As you’ve read in The Duct Tape Debacle, I was in need of some serious self-love. Whenever I have horrible days, Yev and I discuss what led to it and create safeguards against future occurrences. One of these is usually making more time for self-care.
Yev and I value our moments of personal investment and switch off watching the children, so the other can go out for a boys’ night or grab a yoga class. We always make time. Self-care is a core component of the foundation in our relationship. It makes us better partners, parents, and just better people.
Yev exercises and plays basketball most mornings before work. He has created a great community of men known as the “gym buddies.” All of the wives even know each other, and we gather together for holiday and birthday parties. Not only does the physical work out release tension from his body and give him energy, but the support group he’s created helps keep his mental health aligned as well. With three kids under three, every parent needs this!
My self-care involves a few different things. I get a pedicure every two weeks, mostly because I love my nail lady like a second mom, and because I consider properly manicured feet a good hygiene practice. I also go to our monthly art night with my husbands’ family. The women come together, chit chatting over this and that. It is a lovely time for family and fun.

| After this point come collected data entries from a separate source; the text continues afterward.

Lemma rules_loop_spec ty sig n k fmt l v : Forall (fun r => m_pktType r = ty) l ->
  (exists l', rules_loop env ty (Some (Ok (Some sig))) n k fmt l = Some (l', Ok (Some v))) <-> verdict_spec ty sig n k fmt l v.
Proof.
  induction 1 as [|r l Hr _ IH]; cbn [rules_loop].
  - split; [intros [l' [= <- <-]]; constructor|]. destruct v; [intros _; by exists []|..]; by intros ([|] & ? & ? & ? & _).
  - split.
    + intros [l' E]. destruct (Rule_match env ty n fmt r) as [[r1 [[]|]]|] eqn:Em; [| |done..].
      * assert (captures ty n fmt r) as Hc by (apply Rule_match_true; eauto). destruct (Rule_match_keeps _ _ _ _ _ _ Em) as [E1 E2].
        destruct (Rule_check env ty sig n k fmt r1) as [[r2 [b|]]|] eqn:Ec; [|done..]. injection E as _ <-.
        assert (Hb : exists r2, Rule_check env ty sig n k fmt r1 = Some (r2, Ok b)) by eauto.
        apply Rule_check_spec in Hb; [|congruence]. rewrite E2 in Hb. destruct b; by exists [], r, l.
      * assert (passes_over ty n fmt r) as Hp by (apply Rule_match_false; [done|by exists r1]).
        destruct (rules_loop _ _ _ _ _ _ l) as [[l1 x]|]; [|done]. injection E as _ ->. apply verdict_spec_cons; [done|]. apply IH. eauto.
    + intros Hv. destruct (verdict_spec_head _ _ _ _ _ _ _ _ Hv) as [Hc|Hp].
      * destruct (proj2 (Rule_match_true _ _ _ _ Hr) Hc) as [r1 Em]. rewrite Em. destruct (Rule_match_keeps _ _ _ _ _ _ Em) as [E1 E2].
        destruct (verdict_spec_first _ _ _ _ _ _ _ _ Hc Hv) as (b & -> & Hb). rewrite <- E2 in Hb. apply Rule_check_spec in Hb as [r2 ->]; [|congruence].
        by eexists.
      * destruct (proj2 (Rule_match_false _ _ _ _ Hr) Hp) as [r1 ->]. apply verdict_spec_over, IH in Hv as [l' ->]; [|done]. by eexists.
Qed.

Whenever I am surrounded by the Russians and the Ukrainians (extended family), I always feel like I’m living in My Big Fat Greek Wedding. It might sound odd, but I love having women of varying ages and languages clucking over me. Although I might not understand the exact words, I almost always understand the context and content, and it always comes from a place of love.

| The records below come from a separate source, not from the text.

(** [ndn-cxx/lp/packet.cpp:147-168] Packet::wireDecode (the loop)
    [prev] is there except in the first turn. *)
Fixpoint check_fields (prev : option FieldInfo) (els : list Block.t) : result unit :=
  match els with
  | [] => Ok tt
  | element :: els =>
      let info := infoOf (Block.type element) in
      _ ← throw_if (negb (isRecognized info) && negb (canIgnore info)) (PacketError "unrecognized field cannot be ignored");
      _ ← match prev with
          | None => Ok tt
          | Some prev =>
              if (tlvType info =? tlvType prev) && negb (isRepeatable info)
              then Throw (PacketError "non-repeatable field cannot be repeated")
              else throw_if (negb (tlvType info =? tlvType prev) && negb (compareFieldSortOrder prev info))
                     (PacketError "fields are not in correct sort order")
          end;
      check_fields (Some info) els
  end.

(** [ndn-cxx/lp/packet.cpp:132-171] Packet::wireDecode
    The element cache of the argument, which the parsing also fills, is left
    out.  A bare Interest or Data has its octets. *)
Definition wireDecode (wire : Block.t) : M t unit :=
  if (Block.type wire =? tlv.Interest) || (Block.type wire =? tlv.Data) then
    _ ← modify (fun _ => mk (Block.ofType lp_tlv.LpPacket));
    w ← liftR (Block.wire wire);
    add FragmentField w
  else
    _ ← throwM_if (negb (Block.type wire =? lp_tlv.LpPacket)) (PacketError "LpPacket");
    wire ← liftR (Block.parsed wire);
    _ ← liftR (check_fields None (Block.elements wire));
    modify (fun _ => mk wire).

(** [ndn-cxx/lp/packet.cpp:113-116] Packet::Packet(const Block&) *)
Definition ofBlock (wire : Block.t) : result t := exec (wireDecode wire) (mk Block.empty).

End lp_Packet.

(** ** Lemmas *)

Module LinkFacts.
Import FieldFacts Field lp_Packet.

(** *** What is known of a type number *)

Lemma fold_extract (l : list Traits) : forall info, NoDup (TlvType <$> l) ->
  foldl ExtractFieldInfo info l =
  match List.find (fun T => TlvType T =? tlvType info) l with
  | Some T => mkInfo (tlvType info) true false (IsRepeatable T) (getLocationSortOrder (Location T))
  | None => info
  end.
Proof.
  induction l as [|T l IH]; intros info Hn; [done|]. rewrite fmap_cons in Hn. apply list.NoDup_cons in Hn as [HT Hn].
  cbn [foldl List.find]. rewrite IH by done. unfold ExtractFieldInfo.
  destruct (Z.eqb_spec (TlvType T) (tlvType info)) as [E|E]; cbn [negb tlvType]; [|done].
  destruct (List.find _ l) as [T'|] eqn:F; [|done]. apply find_some in F as [Hin F%Z.eqb_eq].
  destruct HT. rewrite E, <- F. apply list_elem_of_fmap_2. by apply list_elem_of_In.
Qed.

Lemma FieldSet_NoDup : NoDup (TlvType <$> FieldSet).
Proof. refine (bool_decide_unpack _ _); by vm_compute. Qed.

(** The types of the recognised fields, and of those that may be ignored. *)
Definition recognised (ty : Z) : Prop := ty ∈ TlvType <$> FieldSet.
Definition ignorable (ty : Z) : Prop := 800 <= ty <= 959 /\ ty mod 4 = 0.
Definition known (ty : Z) : Prop := recognised ty \/ ignorable ty.

Lemma infoOf_spec ty :
  tlvType (infoOf ty) = ty /\ locationSortOrder (infoOf ty) = (if ty =? 80 then 2 else 1) /\
  isRepeatable (infoOf ty) = (ty =? 836) /\
  (isRecognized (infoOf ty) = true <-> recognised ty).
Proof.
  unfold infoOf. rewrite (fold_extract _ _ FieldSet_NoDup). cbn [tlvType].
  assert (recognised ty <-> exists T, List.find (fun T => TlvType T =? ty) FieldSet = Some T) as Hr.
  { unfold recognised. rewrite list_elem_of_fmap. split.
    - intros (T & -> & HT%list_elem_of_In). destruct (List.find _ _) eqn:F; [by eexists|].
      apply (find_none _ _ F) in HT. by rewrite Z.eqb_refl in HT.
    - intros [T [HT%list_elem_of_In E%Z.eqb_eq]%find_some]. by exists T. }
  destruct (List.find _ _) as [T|] eqn:F; cbn.
  - apply find_some in F as [HT E%Z.eqb_eq]. subst ty. split; [done|].
    assert (forallb (fun T => (getLocationSortOrder (Location T) =? (if TlvType T =? 80 then 2 else 1)) &&
      Bool.eqb (IsRepeatable T) (TlvType T =? 836)) FieldSet = true) as HF by by vm_compute.
    rewrite forallb_forall in HF. specialize (HF _ HT). apply andb_true_iff in HF as [H1%Z.eqb_eq H2%eqb_prop].
    split_and!; [done..|]. split; [|done]. intros _. unfold recognised. by apply list_elem_of_fmap_2, list_elem_of_In.
  - assert (~ recognised ty) as Hn by (rewrite Hr; intros [? [=]]).
    rewrite (proj2 (Z.eqb_neq ty 80)), (proj2 (Z.eqb_neq ty 836)).
    + split_and!; [done..|]. split; [discriminate|]. intros ?. contradiction.
    + intros ->. apply Hn. unfold recognised. refine (bool_decide_unpack _ _); by vm_compute.
    + intros ->. apply Hn. unfold recognised. refine (bool_decide_unpack _ _); by vm_compute.
Qed.

Lemma infoOf_ignore ty : isRecognized (infoOf ty) = false -> canIgnore (infoOf ty) = true <-> ignorable ty.
Proof.
  unfold infoOf. rewrite (fold_extract _ _ FieldSet_NoDup). cbn [tlvType]. destruct (List.find _ _); cbn; [done|].
  intros _. unfold ignorable, lp_tlv.HEADER3_MIN, lp_tlv.HEADER3_MAX.
  rewrite !andb_true_iff, !Z.leb_le, Z.eqb_eq. change 3 with (Z.ones 2). rewrite Z.land_ones by lia. change (2 ^ 2) with 4. tauto.
Qed.

Lemma known_spec ty : negb (isRecognized (infoOf ty)) && negb (canIgnore (infoOf ty)) = false <-> known ty.
Proof.
  destruct (infoOf_spec ty) as (_ & _ & _ & Hr). unfold known. rewrite <- Hr.
  pose proof (infoOf_ignore ty) as Hi. destruct (isRecognized (infoOf ty)); [cbn; tauto|].
  rewrite <- Hi by done. cbn. rewrite negb_false_iff. split; [by right|]. by intros [|].
Qed.

(** *** The order of the fields: the Fragment is last, the others are
    ascending, and only Ack may be repeated. *)

Definition before (a b : Z) : Prop := a <> 80 /\ (b = 80 \/ a < b).
Definition may_follow (a b : Z) : Prop := before a b \/ a = b /\ a = 836.

Lemma field_order_spec a b : compareFieldSortOrder (infoOf a) (infoOf b) = true <-> before a b.
Proof.
  unfold compareFieldSortOrder, before. destruct (infoOf_spec a) as (-> & -> & _), (infoOf_spec b) as (-> & -> & _).
  destruct (Z.eqb_spec a 80), (Z.eqb_spec b 80); subst; cbn; rewrite ?Z.ltb_lt; intuition lia.
Qed.

Lemma may_follow_trans a b c : may_follow a b -> may_follow b c -> may_follow a c.
Proof. unfold may_follow, before. lia. Qed.

Definition follows (x y : Block.t) : Prop := may_follow (Block.type x) (Block.type y).

Lemma follows_trans : Relations_1.Transitive follows.
Proof. intros x y z. apply may_follow_trans. Qed.

(** The fields of a packet are known ones, in order. *)
Definition ordered (els : list Block.t) : Prop :=
  Forall (fun b => known (Block.type b)) els /\ StronglySorted follows els.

I had longed for a giant family before meeting my husband, and these monthly outings allow us to come together, outside of the house, and enjoy each other. They also provide the relaxation of creativity.

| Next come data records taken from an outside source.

(* ===== verification/FaceTables.v ===== *)
(** * The tables of a face

    The tags of packets ([detail/tag-host.hpp], [impl/lp-field-tag.hpp]), the
    container of records ([impl/record-container.hpp]), Interest filters
    ([interest-filter.cpp]), and the records of a face: pending Interests,
    Interest filters with their callbacks, registered prefixes ([impl/*.hpp]). *)

From stdpp Require Import list.
From S2P Require Import Prelude Tlv Encoding Blocks BlockHelpers Text NameComponents Names NameRegex.
From S2P Require Import Fields DataPacket InterestPacket LinkProtocol.

(** ** Tags *)

Module TagHost.

(** [ndn-cxx/detail/tag-host.hpp:61-61] TagHost::m_tags
    The map from type numbers, with a place for each of the tags the face
    knows ([lp/tags.hpp]). *)
Record t := mk {
  IncomingFaceIdTag : option Z;
  NextHopFaceIdTag : option Z;
  CachePolicyTag : option CachePolicy.t;
  CongestionMarkTag : option Z;
}.

Definition none : t := mk None None None None.

(** [ndn-cxx/impl/lp-field-tag.hpp:30-38] addFieldFromTag *)
Definition addFieldFromTag {V} (F : Field.Decl V) (tag : option V) : M lp_Packet.t unit :=
  match tag with
  | Some v => lp_Packet.add F v
  | None => mret tt
  end.

(** [ndn-cxx/impl/lp-field-tag.hpp:40-47] addTagFromField *)
Definition addTagFromField {V} (F : Field.Decl V) (lpPacket : lp_Packet.t) : result (option V) :=
  if lp_Packet.has F lpPacket then v ← lp_Packet.get F 0 lpPacket; Ok (Some v) else Ok None.

(** [ndn-cxx/face.cpp:300-309] extractLpLocalFields
    The packet is fresh, it has no tags yet. *)
Definition extractLpLocalFields (lpPacket : lp_Packet.t) : result t :=
  incoming ← addTagFromField Field.IncomingFaceIdField lpPacket;
  mark ← addTagFromField Field.CongestionMarkField lpPacket;
  Ok (mk incoming None None mark).

End TagHost.

(** A packet and its tags. *)
Record tagged (A : Type) := Tagged { untag : A; tags : TagHost.t }.
Arguments Tagged {A} _ _.
Arguments untag {A} _.
Arguments tags {A} _.

(** ** The container of records *)

Module RecordContainer.
Section container.
Context {T : Type}.

(** [ndn-cxx/impl/record-container.hpp:193-195] RecordContainer
    The [std::map] as the list of its entries in ascending order of the ids. *)
Record t := mk { m_container : list (Z * T); m_lastId : Z }.

Definition init : t := mk [] 0.
Definition with_container (l : list (Z * T)) (c : t) : t := mk l (m_lastId c).

(** [std::map::find] and [std::map::emplace] *)
Fixpoint find (id : Z) (l : list (Z * T)) : option T :=
  match l with
  | [] => None
  | (k, x) :: l => if k =? id then Some x else find id l
  end.

Fixpoint emplace (id : Z) (x : T) (l : list (Z * T)) : list (Z * T) :=
  match l with
  | [] => [(id, x)]
  | (k, y) :: l' => if id <? k then (id, x) :: l else if id =? k then l else (k, y) :: emplace id x l'
  end.

(** Changing a record through a reference to it. *)
Definition update (id : Z) (f : T -> T) (c : t) : t :=
  with_container (map (fun p => if p.1 =? id then (p.1, f p.2) else p) (m_container c)) c.

(** [ndn-cxx/impl/record-container.hpp:80-90] RecordContainer::get *)
Definition get (id : Z) (c : t) : option T := find id (m_container c).

(** [ndn-cxx/impl/record-container.hpp:92-107] RecordContainer::put
    [None]: one of the two assertions fails. *)
Definition put (id : Z) (x : T) (c : t) : option t :=
  if id =? 0 then None
  else match get id c with
       | Some _ => None
       | None => Some (with_container (emplace id x (m_container c)) c)
       end.

(** [ndn-cxx/impl/record-container.hpp:109-113] RecordContainer::allocateId
    [None]: the 64-bit counter wraps around, which takes 2^64 calls. *)
Definition allocateId (c : t) : option (Z * t) :=
  if m_lastId c =? UINT64_MAX then None else Some (m_lastId c + 1, mk (m_container c) (m_lastId c + 1)).

(** [ndn-cxx/impl/record-container.hpp:176-180] RecordContainer::empty *)
Definition empty (c : t) : bool := match m_container c with [] => true | _ => false end.

(** [ndn-cxx/impl/record-container.hpp:182-186] RecordContainer::size *)
Definition size (c : t) : Z := len (m_container c).

(** [ndn-cxx/impl/record-container.hpp:124-131] RecordContainer::erase (the map)
    Whoever calls it emits [onEmpty]. *)
Definition erase (id : Z) (c : t) : t :=
  with_container (List.filter (fun p => negb (p.1 =? id)) (m_container c)) c.

(** [ndn-cxx/impl/record-container.hpp:144-160] RecordContainer::removeIf (the loop)
    The visitor changes the record and what else it can reach, and returns
    whether to erase the record.  If it throws, the records behind it are not
    visited and its own stays. *)
Fixpoint removeIf {S} (f : Z -> T -> S -> option (T * S * result bool)) (l : list (Z * T)) (s : S) : option (list (Z * T) * S * result unit) :=
  match l with
  | [] => Some ([], s, Ok tt)
  | (id, x) :: l =>
      match f id x s with
      | Some (x, s, Throw e) => Some ((id, x) :: l, s, Throw e)
      | Some (x, s, Ok wantErase) =>
          match removeIf f l s with
          | Some (l, s, r) => Some (if wantErase : bool then l else (id, x) :: l, s, r)
          | None => None
          end
      | None => None
      end
  end.

End container.
Arguments t : clear implicits.
End RecordContainer.

(** ** Interest filters *)

Module InterestFilter.
Section filters.
Context `{StdRegex}.

(** [ndn-cxx/interest-filter.hpp:144-147] InterestFilter
    The matcher with the objects of its tree. *)
Record t := mk {
  m_prefix : Name.t;
  m_regexFilter : option (regex.matcher * regex.objects);
  m_allowsLoopback : bool;
}.

(** [ndn-cxx/interest-filter.cpp:27-30] InterestFilter::InterestFilter(const Name&) *)
Definition ofName (prefix : Name.t) : t := mk prefix None true.

(** [ndn-cxx/interest-filter.cpp:37-40] InterestFilter::InterestFilter(const std::string&)
    Also [const char*], lines 32-35. *)
Definition ofUri (prefixUri : bytes) : result t := n ← Name.fromUri prefixUri; Ok (ofName n).

(** [ndn-cxx/interest-filter.cpp:42-46] InterestFilter::InterestFilter(const Name&, const std::string&) *)
Definition ofRegex (prefix : Name.t) (regexFilter : bytes) : option (result t) :=
  match regex.compileTree regexFilter with
  | Some (Ok m) => Some (Ok (mk prefix (Some m) true))
  | Some (Throw e) => Some (Throw e)
  | None => None
  end.

(** [ndn-cxx/interest-filter.hpp:112-116] InterestFilter::hasRegexFilter *)
Definition hasRegexFilter (f : t) : bool := match m_regexFilter f with Some _ => true | None => false end.

(** [ndn-cxx/interest-filter.cpp:48-55] InterestFilter::operator const Name& *)
Definition toName (f : t) : result Name.t :=
  _ ← throw_if (hasRegexFilter f) (RuntimeError "Please update InterestCallback to accept `const InterestFilter&'");
  Ok (m_prefix f).

(** [ndn-cxx/interest-filter.hpp:137-142] InterestFilter::allowLoopback *)
Definition allowLoopback (wantLoopback : bool) (f : t) : t := mk (m_prefix f) (m_regexFilter f) wantLoopback.

(** [ndn-cxx/interest-filter.cpp:57-63] InterestFilter::doesMatch
    Matching changes the match results of the matcher.  The depth of recursion
    is bounded by the number of components. *)
Definition doesMatch (env : option bytes) (name : Name.t) : P t bool := fun f =>
  if Name.isPrefixOf (m_prefix f) name then
    match m_regexFilter f with
    | None => Some (f, Ok true)
    | Some (m, s) =>
        match regex.match_ env (S (length (Name.components name))) name m
                (Z.to_nat (Name.size (m_prefix f))) (Z.to_nat (Name.size name - Name.size (m_prefix f))) s with
        | Some (s, r) => Some (mk (m_prefix f) (Some (m, s)) (m_allowsLoopback f), r)
        | None => None
        end
    end
  else Some (f, Ok false).

End filters.
Arguments t {_}.
End InterestFilter.

(** ** Pending Interests *)

Module PendingInterest.
Section pending.
Context {callback : Type}.

(** [ndn-cxx/impl/pending-interest.hpp:37-41] PendingInterestOrigin *)
Inductive PendingInterestOrigin := APP | FORWARDER.

#[global] Instance origin_eq_dec : EqDecision PendingInterestOrigin.
Proof. solve_decision. Defined.

(** [ndn-cxx/impl/pending-interest.hpp:175-183] PendingInterest
    [m_timeoutEvent] is when the scheduled event expires; [None] once it has
    been executed. *)
Record t := mk {
  m_interest : tagged Interest.t;
  m_origin : PendingInterestOrigin;
  m_dataCallback : option callback;
  m_nackCallback : option callback;
  m_timeoutCallback : option callback;
  m_timeoutEvent : option Z;
  m_nNotNacked : Z;
  m_leastSevereNack : option (tagged Nack.t);
}.

Definition with_interest x e := mk x (m_origin e) (m_dataCallback e) (m_nackCallback e) (m_timeoutCallback e) (m_timeoutEvent e) (m_nNotNacked e) (m_leastSevereNack e).
Definition with_timeoutEvent x e := mk (m_interest e) (m_origin e) (m_dataCallback e) (m_nackCallback e) (m_timeoutCallback e) x (m_nNotNacked e) (m_leastSevereNack e).
Definition with_nNotNacked x e := mk (m_interest e) (m_origin e) (m_dataCallback e) (m_nackCallback e) (m_timeoutCallback e) (m_timeoutEvent e) x (m_leastSevereNack e).
Definition with_leastSevereNack x e := mk (m_interest e) (m_origin e) (m_dataCallback e) (m_nackCallback e) (m_timeoutCallback e) (m_timeoutEvent e) (m_nNotNacked e) x.

(** [ndn-cxx/impl/pending-interest.hpp:154-160] PendingInterest::scheduleTimeoutEvent
    When the event expires. *)
Definition scheduleTimeoutEvent (now : Z) (interest : Interest.t) : option Z := Some (now + Interest.m_interestLifetime interest).

(** [ndn-cxx/impl/pending-interest.hpp:67-77] PendingInterest::PendingInterest (from the application) *)
Definition ofApp (now : Z) (interest : tagged Interest.t) (dataCallback nackCallback timeoutCallback : option callback) : t :=
  mk interest APP dataCallback nackCallback timeoutCallback (scheduleTimeoutEvent now (untag interest)) 0 None.

(** [ndn-cxx/impl/pending-interest.hpp:82-87] PendingInterest::PendingInterest (from the forwarder) *)
Definition ofForwarder (now : Z) (interest : tagged Interest.t) : t :=
  mk interest FORWARDER None None None (scheduleTimeoutEvent now (untag interest)) 0 None.

(** [ndn-cxx/impl/pending-interest.hpp:106-110] PendingInterest::recordForwarding *)
Definition recordForwarding (e : t) : t := with_nNotNacked (m_nNotNacked e + 1) e.

(** [ndn-cxx/impl/pending-interest.hpp:117-128] PendingInterest::recordNack
    [None]: the assertion fails. *)
Definition recordNack (nack : tagged Nack.t) (e : t) : option (t * option (tagged Nack.t)) :=
  let e := with_nNotNacked (m_nNotNacked e - 1) e in
  if m_nNotNacked e <? 0 then None
  else
    let less := match m_leastSevereNack e with
                | None => true
                | Some old => NackHeader.isLessSevere (Nack.getReason (untag nack)) (Nack.getReason (untag old))
                end in
    let e := if less then with_leastSevereNack (Some nack) e else e in
    Some (e, if 0 <? m_nNotNacked e then None else m_leastSevereNack e).

End pending.
Arguments t : clear implicits.
End PendingInterest.

(** ** Interest filters with their callbacks, and registered prefixes *)

Module InterestFilterRecord.
Section records.
Context `{StdRegex} {callback : Type}.

(** [ndn-cxx/impl/interest-filter-record.hpp:77-79] InterestFilterRecord *)
Record t := mk { m_filter : InterestFilter.t; m_interestCallback : option callback }.

(** [ndn-cxx/impl/interest-filter-record.hpp:58-63] InterestFilterRecord::doesMatch *)
Definition doesMatch (env : option bytes) (entry : PendingInterest.t callback) : P t bool := fun r =>
  if bool_decide (PendingInterest.m_origin entry = PendingInterest.FORWARDER) || InterestFilter.m_allowsLoopback (m_filter r) then
    match InterestFilter.doesMatch env (Interest.m_name (untag (PendingInterest.m_interest entry))) (m_filter r) with
    | Some (f, b) => Some (mk f (m_interestCallback r), b)
    | None => None
    end
  else Some (r, Ok false).

End records.
Arguments t {_} _.
End InterestFilterRecord.

Module RegisteredPrefix.

(** [ndn-cxx/impl/registered-prefix.hpp:62-65] RegisteredPrefix
    The options of the command are kept for the controller only. *)
Record t := mk { m_prefix : Name.t; m_filterId : Z }.

End RegisteredPrefix.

I have found art to be an extraordinary form of self-care that relaxes my mind through silent expression. There is something exceptional about processing with my body as opposed to my speech, and with art night, we get both!
I encourage you to answer the following questions truthfully. “Am I taking care of myself? How can I make more time for myself? How can I help my partner invest more in him/herself?”
These are really important questions that we fool ourselves into thinking we don’t need or simply can’t make happen. I promise, you will always have time for your priorities. Make your well-being a priority, and you will thrive, as an individual, partner, and mother. Even if it is simply a shower at the end of the night, do something for yourself everyday that restores your humanity.
Because I am not a parent first but a woman. I might be a mom for 90% of the day and a wife 9%, but I implore you to retain that 1% for yourself and work on balancing how you allocate your resources. How can you pour love upon your family if you are drained, with nothing left to give?
Giving my children 100% of me does not make me a better mother. It does quite the opposite, as it leaves me depleted and impatient. It also puts strain on my marriage. I was a wife before I became a mother, and if I want to remain in an engaging relationship, I must spend time with my husband.
Our relationship needs a spot on our hierarchy of needs, and each family unit will decide how to allocate emotional, physical, and financial resources. Luckily these are renewable resources, but we have to carve out the time to rest and recharge.